(** * langcheck: the LLM-as-judge metrics

    A shallow embedding of
    - [src/langcheck/metrics/en/pairwise_text_quality.py]
      ([pairwise_comparison] and its local prompt functions), and
    - [src/langcheck/eval/en/reference_free_text_quality.py]
      ([sentiment], [_sentiment_local], [_sentiment_openai]),
    followed by the properties of the specification that concern them.

    Conventions.  Python [str] is [string]; [float] is idealised as a real
    number ([R]): the code only ever produces the constants 0.0, 0.5 and 1.0
    and one sum of softmax columns, and never compares floats.  A [dict] is
    an association list in insertion order.  Effects (remote calls, printing,
    the progress bar, module globals) are explicit state; exceptions are the
    [Raise] outcome of a computation. *)

From Stdlib Require Import String Ascii List Bool Arith Lia Reals Lra.
Import ListNotations.

Open Scope list_scope.
Open Scope string_scope.

(** ** A fragment of the Python runtime *)

Module Py.

(** The line break ['\n']. *)
Definition nl : string := String "010"%char EmptyString.

(** The double quote character, as a one-character string. *)
Definition dq : string := String "034"%char EmptyString.

(** The exceptions that the modelled code can raise.  The first group is
    raised by the source itself or by the interpreter; the last three are the
    error conditions that the specification names for the judge client. *)
Inductive exn : Type :=
| AssertionError (msg : string)
| TypeError (keyword : string)
| KeyError (key : string)
| JSONDecodeError
| APIError
| TransportError
| MalformedJudgeResponse
| UnrecognizedAssessment.

Inductive result (A : Type) : Type :=
| Ok (a : A)
| Raise (e : exn).
Arguments Ok {A} a.
Arguments Raise {A} e.

(** Computations over a state [S] that may raise. *)
Definition M (S A : Type) : Type := S -> result A * S.

Definition ret {S A} (a : A) : M S A := fun s => (Ok a, s).

Definition raise {S A} (e : exn) : M S A := fun s => (Raise e, s).

Definition bind {S A B} (c : M S A) (k : A -> M S B) : M S B :=
  fun s =>
    match c s with
    | (Ok a, s') => k a s'
    | (Raise e, s') => (Raise e, s')
    end.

- - - - - - -

DESCRIPTION OF THE TASK —
From the line holding "Raise (e : exn)." to the end of the listing, copy every line exactly, both ends included, and add nothing.

RESPONSE TO THIS TASK —
| Raise (e : exn).
Arguments Ok {A} a.
Arguments Raise {A} e.

(** Computations over a state [S] that may raise. *)
Definition M (S A : Type) : Type := S -> result A * S.

Definition ret {S A} (a : A) : M S A := fun s => (Ok a, s).

Definition raise {S A} (e : exn) : M S A := fun s => (Raise e, s).

Definition bind {S A B} (c : M S A) (k : A -> M S B) : M S B :=
  fun s =>
    match c s with
    | (Ok a, s') => k a s'
    | (Raise e, s') => (Raise e, s')
    end.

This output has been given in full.